TO DO => Please retype the data that follows, starting at the line containing "destruct (arguments !!" and stopping after the last line.

Collected data entries:
Lemma visit_simplified statement :
  ∀ s r, visit statement s = Ok r → simplified statement r.1.
Proof.
  induction statement
    as [e|names value|variables value|name parameters returnVariables body IH
       |condition body IH|e cases IH|pre condition post body IHpre IHpost IHbody
       | | | |statements IH] using Statement_nested_ind; intros s r Hr;
    try (apply Ok_inj in Hr as <-; split; [done|constructor]).
  - cbn [yul.visit] in Hr. apply bindR_Ok in Hr as (s1 & Hs1 & Hr).
    apply Ok_inj in Hr as <-. split; [done|constructor].
  - cbn [yul.visit] in Hr. apply bindR_Ok in Hr as (walkedBody & Hwalked & Hr).
    apply Ok_inj in Hr as <-.
    apply (traverse_Forall2 simplified _ _ IH), simplified_list in Hwalked as [Hskeleton Hconditions].
    split; cbn [fst skeleton conditions]; [by rewrite Hskeleton|done].
  - apply visit_If_steps in Hr as (encoded & walkedBody & _ & Hwalked & _ & -> & _).
    unfold yul.visitBlock in Hwalked.
    apply (traverse_Forall2 simplified _ _ IH), simplified_list in Hwalked as [Hskeleton Hconditions].
    split; cbn [skeleton conditions]; [by rewrite Hskeleton|].
    constructor; [apply rewritten_decided|done].
  - cbn [yul.visit] in Hr. apply bindR_Ok in Hr as (walkedCases & Hwalked & Hr).
    apply Ok_inj in Hr as <-. cbn [fst skeleton conditions].
    apply (traverse_Forall2
             (λ _case _case',
                _case'.1 = _case.1 ∧ Forall2 simplified _case.2 _case'.2)) in Hwalked.
    2:{ eapply Forall_impl; [exact IH|]. intros _case IHcase s' r' Hr'.
        apply bindR_Ok in Hr' as (walkedBody & Hbody & Hr').
        apply Ok_inj in Hr' as <-. split; [done|].
        by apply (traverse_Forall2 simplified _ _ IHcase) in Hbody. }
    split; cbn [skeleton conditions].
    + f_equal. apply Forall2_map_eq. eapply Forall2_impl; [exact Hwalked|].
      intros x y [Hlabel [Hskeleton _]%simplified_list]. simpl. congruence.
    + apply Forall2_flat_map. eapply Forall2_impl; [exact Hwalked|].
      by intros x y [_ [_ ?]%simplified_list].
  - cbn [yul.visit] in Hr.
    apply bindR_Ok in Hr as (walkedPre & HwalkedPre & Hr).
    apply bindR_Ok in Hr as (walkedPost & HwalkedPost & Hr).
    apply bindR_Ok in Hr as (walkedBody & HwalkedBody & Hr).
    apply Ok_inj in Hr as <-. cbn [fst skeleton conditions].
    apply (traverse_Forall2 simplified _ _ IHpre), simplified_list in HwalkedPre as [? ?].
    apply (traverse_Forall2 simplified _ _ IHpost), simplified_list in HwalkedPost as [? ?].
    apply (traverse_Forall2 simplified _ _ IHbody), simplified_list in HwalkedBody as [? ?].
    split; cbn [skeleton conditions]; [congruence|]. by repeat apply Forall2_app.
  - cbn [yul.visit] in Hr. apply bindR_Ok in Hr as (walkedBody & Hwalked & Hr).
    apply Ok_inj in Hr as <-.
    apply (traverse_Forall2 simplified _ _ IH), simplified_list in Hwalked as [Hskeleton Hconditions].
    split; cbn [fst skeleton conditions]; [by rewrite Hskeleton|done].
Qed.

(** X21: the simplifier changes nothing of a program but conditions of
    [if] statements: the result has the statements of the program, in
    their places, and each of its conditions is the condition of the
    program, the literal "0" or the literal "1". *)
Theorem run_only_conditions :
  (∀ statement s r,
     visit statement s = Ok r →
     skeleton r.1 = skeleton statement ∧
     Forall2 decided (conditions statement) (conditions r.1)) ∧
  (∀ _ast ast',
     run m_dialect m_ssaVariables decide valueOfLiteral _ast = Ok ast' →
     map skeleton ast' = map skeleton _ast ∧
     Forall2 decided (flat_map conditions _ast) (flat_map conditions ast')).
Proof.
  split; [apply visit_simplified|].
  intros _ast ast' Hrun. unfold run, yul.visitBlock in Hrun.
  apply bindR_Ok in Hrun as (result & Hwalked & Hrun).
  apply Ok_inj in Hrun as <-.
  apply simplified_list. revert Hwalked. apply traverse_Forall2.
  apply Forall_forall. intros statement _. apply visit_simplified.
Qed.

Lemma visit_unchanged statement :
  (∀ assertions, decide assertions ≠ smt.UNSATISFIABLE) →
  ∀ s r, visit statement s = Ok r → r.1 = statement.
Proof.
  intros Hdecide.
  induction statement
    as [e|names value|variables value|name parameters returnVariables body IH
       |condition body IH|e cases IH|pre condition post body IHpre IHpost IHbody
       | | | |statements IH] using Statement_nested_ind; intros s r Hr;
    try (by apply Ok_inj in Hr as <-).
  - cbn [yul.visit] in Hr. apply bindR_Ok in Hr as (s1 & Hs1 & Hr).
    by apply Ok_inj in Hr as <-.
  - cbn [yul.visit] in Hr. apply bindR_Ok in Hr as (walkedBody & Hwalked & Hr).
    apply Ok_inj in Hr as <-.
    apply (traverse_Forall2 (λ x y, y = x) _ _ IH), Forall2_same in Hwalked.
    cbn [fst]. by rewrite Hwalked.
  - apply visit_If_steps in Hr as (encoded & walkedBody & _ & Hwalked & _ & -> & _).
    unfold yul.visitBlock in Hwalked.
    apply (traverse_Forall2 (λ x y, y = x) _ _ IH), Forall2_same in Hwalked.
    rewrite Hwalked. f_equal.
    by apply rewritten_cases.
  - cbn [yul.visit] in Hr. apply bindR_Ok in Hr as (walkedCases & Hwalked & Hr).
    apply Ok_inj in Hr as <-. cbn [fst].
    apply (traverse_Forall2 (λ x y, y = x)), Forall2_same in Hwalked;
      [by rewrite Hwalked|].
    eapply Forall_impl; [exact IH|]. intros [label body] IHcase s' r' Hr'.
    apply bindR_Ok in Hr' as (walkedBody & Hbody & Hr').
    apply Ok_inj in Hr' as <-. cbn [fst snd] in *.
    apply (traverse_Forall2 (λ x y, y = x) _ _ IHcase), Forall2_same in Hbody.
    by rewrite Hbody.
  - cbn [yul.visit] in Hr.
    apply bindR_Ok in Hr as (walkedPre & HwalkedPre & Hr).
    apply bindR_Ok in Hr as (walkedPost & HwalkedPost & Hr).
    apply bindR_Ok in Hr as (walkedBody & HwalkedBody & Hr).
    apply Ok_inj in Hr as <-. cbn [fst].
    apply (traverse_Forall2 (λ x y, y = x) _ _ IHpre), Forall2_same in HwalkedPre.
    apply (traverse_Forall2 (λ x y, y = x) _ _ IHpost), Forall2_same in HwalkedPost.
    apply (traverse_Forall2 (λ x y, y = x) _ _ IHbody), Forall2_same in HwalkedBody.
    congruence.
  - cbn [yul.visit] in Hr. apply bindR_Ok in Hr as (walkedBody & Hwalked & Hr).
    apply Ok_inj in Hr as <-.
    apply (traverse_Forall2 (λ x y, y = x) _ _ IH), Forall2_same in Hwalked.
    cbn [fst]. by rewrite Hwalked.
Qed.

(** X22: with a prover that never answers "unsatisfiable", a run that
    returns returns the program unchanged. *)
Theorem run_unchanged _ast ast' :
  (∀ assertions, decide assertions ≠ smt.UNSATISFIABLE) →
  run m_dialect m_ssaVariables decide valueOfLiteral _ast = Ok ast' →
  ast' = _ast.
Proof.
  intros Hdecide Hrun. unfold run, yul.visitBlock in Hrun.
  apply bindR_Ok in Hrun as (result & Hwalked & Hrun).
  apply Ok_inj in Hrun as <-.
  apply Forall2_same. revert Hwalked. apply traverse_Forall2.
  apply Forall_forall. intros statement _. by apply visit_unchanged.
Qed.

(** *** Exceptions *)

Lemma encodeInstruction_throws i arguments s e :
  encodeInstruction i arguments s = Throw e → e = OutOfRange.
Proof.
  unfold encodeInstruction, at_. intros He.
  destruct (arguments !! 0%nat), (arguments !! 1%nat);
    destruct (i =? LT), (i =? GT), (i =? ADD); simpl in He; congruence.
Qed.

Lemma encodeExpression_throws e :
  ∀ s error, encodeExpression e s = Throw error → error = OutOfRange.
Proof.
  induction e as [functionName arguments IH|name|kind value]
    using Expression_nested_ind; intros s error He.
  - rewrite encodeExpression_call in He.
    destruct (instructionOf m_dialect functionName) as [i|]; [|done].
    unfold encodeBuiltin in He.
    apply bindR_Throw in He as [He|(encoded & _ & He)].
    + revert He. by apply (traverse_throws (λ error, error = OutOfRange)).
    + by apply encodeInstruction_throws in He.
  - cbn [yul.encodeExpression] in He. by case_match.
  - done.
Qed.

Lemma visitVariableDeclaration_throws variables value s error :
  visitVariableDeclaration variables value s = Throw error → error = OutOfRange.
Proof.
  unfold yul.visitVariableDeclaration. intros He.
  destruct variables as [|varName [|]]; try done.
  destruct value as [value|]; [|done].
  destruct (negb (bool_decide (varName ∈ m_ssaVariables))); [done|].
  cbn [smt.newVariable] in He.
  apply bindR_Throw in He as [He|(encoded & _ & He)]; [|done].
  by apply encodeExpression_throws in He.
Qed.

RESPONSE BELOW =>
  destruct (arguments !! 0%nat), (arguments !! 1%nat);
    destruct (i =? LT), (i =? GT), (i =? ADD); simpl in He; congruence.
Qed.

Lemma encodeExpression_throws e :
  ∀ s error, encodeExpression e s = Throw error → error = OutOfRange.
Proof.
  induction e as [functionName arguments IH|name|kind value]
    using Expression_nested_ind; intros s error He.
  - rewrite encodeExpression_call in He.
    destruct (instructionOf m_dialect functionName) as [i|]; [|done].
    unfold encodeBuiltin in He.
    apply bindR_Throw in He as [He|(encoded & _ & He)].
    + revert He. by apply (traverse_throws (λ error, error = OutOfRange)).
    + by apply encodeInstruction_throws in He.
  - cbn [yul.encodeExpression] in He. by case_match.
  - done.
Qed.

Lemma visitVariableDeclaration_throws variables value s error :
  visitVariableDeclaration variables value s = Throw error → error = OutOfRange.
Proof.
  unfold yul.visitVariableDeclaration. intros He.
  destruct variables as [|varName [|]]; try done.
  destruct value as [value|]; [|done].
  destruct (negb (bool_decide (varName ∈ m_ssaVariables))); [done|].
  cbn [smt.newVariable] in He.
  apply bindR_Throw in He as [He|(encoded & _ & He)]; [|done].
  by apply encodeExpression_throws in He.
Qed.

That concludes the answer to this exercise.